Exploration of a Postbiotic Derived from Enterococcus faecium HDRsEf1 and Its Probiotic Mechanisms

This study aimed to identify the heat-resistant bioactive components of Enterococcus faecium HDRsEf1 (HDRsEf1) and investigate their beneficial mechanism. Heat-treated culture supernatants of HDRsEf1 significantly suppressed CXCL-1 expression in LPS-stimulated MODE-K cells (p < 0.001), indicating the presence of heat-resistant anti-inflammatory components.
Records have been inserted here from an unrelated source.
(** The fuel bounds the recursion; the walk stops by itself at depth 65. *)
Fixpoint replace_in (fuel : nat) (v : value) (block_id : str) (node : BlockNode) (depth : nat) : bool * value :=
  match fuel with
  | O => (false, v)
  | S fuel =>
    if (TIPTAP_WALK_MAX_DEPTH <? depth)%nat then (false, v) else
    match as_object v with
    | None => (false, v)
    | Some obj =>
      if id_matches block_id obj && type_ok obj then (true, VObject (apply obj block_id node)) else
      match map_get (bs "content") obj with
      | Some (VArray children) =>
        let '(hit, children) :=
          replace_children (fun child => replace_in fuel child block_id node (S depth)) children in
        (hit, VObject (map_set (bs "content") (VArray children) obj))
      | _ => (false, VObject obj)
      end
    end
  end.

Definition walk_fuel : nat := 66.

Definition replace_node_by_id (doc : value) (block_id : str) (node : BlockNode) : option value :=
  let '(hit, next) := replace_in walk_fuel doc block_id node 0 in
  if hit then Some next else None.

(** ** Paths *)

Definition children_of (v : value) : option (list value) :=
  (as_object v ≫= map_get (bs "content")) ≫= as_array.

(** The node at a path of child indices. *)
Fixpoint node_at (p : list nat) (v : value) : option value :=
  match p with
  | [] => Some v
  | i :: p => children_of v ≫= fun l => l !! i ≫= node_at p
  end.

(** The tree with another node at a path. *)
Fixpoint put_at (p : list nat) (w v : value) : value :=
  match p with
  | [] => w
  | i :: p =>
    match v with
    | VObject obj =>
      match map_get (bs "content") obj with
      | Some (VArray l) =>
        VObject (map_set (bs "content") (VArray (alter (put_at p w) i l)) obj)
      | _ => v
      end
    | _ => v
    end
  end.

(** The order of the walk: a node before its children, children in order. *)
Fixpoint before (p q : list nat) : Prop :=
  match p, q with
  | [], _ :: _ => True
  | i :: p, j :: q => (i < j)%nat \/ i = j /\ before p q
  | _, [] => False
  end.

Definition is_block (block_id : str) (v : value) : Prop :=
  exists obj, v = VObject obj /\ id_matches block_id obj = true /\ type_ok obj = true.

Definition no_block_at (block_id : str) (v : value) (p : list nat) : Prop :=
  forall w, node_at p v = Some w -> ~ is_block block_id w.

(** ** Maps *)

Lemma map_set_id k v m : map_get k m = Some v -> map_set k v m = m.
Proof.
  induction m as [|[k' v'] m IH]; simpl; [done|].
  case_bool_decide; [by intros [= ->]|]. intros H'. by rewrite IH.
Qed.

Lemma map_get_set k v v0 m : map_get k m = Some v0 -> map_get k (map_set k v m) = Some v.
Proof.
  induction m as [|[k' v'] m IH]; simpl; [done|].
  case_bool_decide; simpl; [by rewrite bool_decide_true|]. intros H'. rewrite bool_decide_false by done. auto.
Qed.

Lemma map_get_set_ne k k0 v m : k0 <> k -> map_get k0 (map_set k v m) = map_get k0 m.
Proof.
  intros Hne. induction m as [|[k' v'] m IH]; simpl; [done|].
  destruct (decide (k = k')) as [<-|?].
  - rewrite (bool_decide_true (k = k)) by done. simpl. by rewrite !bool_decide_false.
  - rewrite (bool_decide_false (k = k')) by done. simpl. by rewrite IH.
Qed.

Lemma map_get_remove k m : map_get k (map_remove k m) = None.
Proof.
  unfold map_remove. induction m as [|[k' v'] m IH]; [done|].
  rewrite filter_cons. simpl. case_decide; [|done]. simpl. by rewrite bool_decide_false by congruence.
Qed.

Lemma map_get_remove_ne k k0 m : k0 <> k -> map_get k0 (map_remove k m) = map_get k0 m.
Proof.
  intros Hne. unfold map_remove. induction m as [|[k' v'] m IH]; [done|].
  rewrite filter_cons. simpl. case_decide as H'; simpl; rewrite IH; [done|].
  rewrite bool_decide_false; [done|congruence].
Qed.

Lemma map_remove_sorted k m : map_sorted m -> map_sorted (map_remove k m).
Proof.
  unfold map_remove. induction m as [|[k' v'] m IH]; [done|]. intros [Hf Hs].
  rewrite filter_cons. simpl. case_decide; [|auto]. split; [|auto].
  rewrite Forall_forall in Hf |- *. intros e [_ ?]%list_elem_of_filter. auto.
Qed.

Lemma put_field_sorted k v m : map_sorted m -> map_sorted (put_field k v m).
Proof. destruct v; simpl; [apply map_insert_sorted|apply map_remove_sorted]. Qed.

Lemma put_field_get k v m : map_sorted m -> map_get k (put_field k v m) = v.
Proof. destruct v; simpl; [apply map_get_insert|intros _; apply map_get_remove]. Qed.

Lemma put_field_get_ne k k0 v m : k0 <> k -> map_get k0 (put_field k v m) = map_get k0 m.
Proof. destruct v; simpl; [apply map_get_insert_ne|apply map_get_remove_ne]. Qed.

(** ** The walk *)

(** [apply] sets the fields of the replacement and keeps every other key. *)
Lemma apply_get obj block_id node k :
  map_sorted obj ->
  map_get k (apply obj block_id node) =
    if decide (k = bs "type") then Some (VString (bn_type node)) else
    if decide (k = bs "attrs")
    then Some (VObject (map_insert (bs "id") (VString block_id) (default [] (bn_attrs node)))) else
    if decide (k = bs "content") then VArray <$> bn_content node else
    if decide (k = bs "text") then VString <$> bn_text node else
    if decide (k = bs "marks") then VArray <$> bn_marks node else map_get k obj.
Proof.
  intros Hs. unfold apply.
  repeat case_decide; subst;
    repeat first [rewrite put_field_get_ne by done | rewrite map_get_insert_ne by done];
    first [done | apply put_field_get | apply map_get_insert];
    repeat first [apply put_field_sorted | apply map_insert_sorted]; done.
Qed.

Lemma apply_sorted obj block_id node : map_sorted obj -> map_sorted (apply obj block_id node).
Proof. intros Hs. unfold apply. repeat first [apply put_field_sorted | apply map_insert_sorted]; done. Qed.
Crude protein (P-Ef1) and crude expolysaccharide (EPS-Ef1) were isolated from an HDRsEf1 culture supernatant using ammonium sulfate and ethanal precipitation. Critically, only crude EPS-Ef1 retained an anti-inflammatory effect after heat treatment, while crude P-Ef1 lost this activity. Further investigation revealed that crude EPS-Ef1 (25 μg/mL) promoted MODE-K cell proliferation via EdU assays (p < 0.001), potentially through an upregulation of PCNA mRNA expression (p < 0.001). Animal studies demonstrated that an oral administration of crude EPS-Ef1 (4 mg/kg bw, 14 days) significantly increased body weight gain and jejunal crypt depth (p < 0.05) while reducing intestinal CXCL-1 mRNA levels (p < 0.001). These in vivo findings are consistent with in vitro observations. A structural analysis using HPAEC and SEC-MALLS-RI characterized crude EPS-Ef1 as a heteropolysaccharide (Mw 80.3 kDa) with a near-spherical conformation (slope 0.13) composed of mannose, glucose, glucuronic acid, and galactose (5.4:4.4:1.2:1). In summary, this study identifies crude EPS-Ef1 as the heat-resistant postbiotic component. Crude EPS-Ef1 possesses the dual effects of suppressing intestinal inflammation and promoting intestinal epithelial cell proliferation, which provides a theoretical foundation for a crude EPS-Ef1-based postbiotic.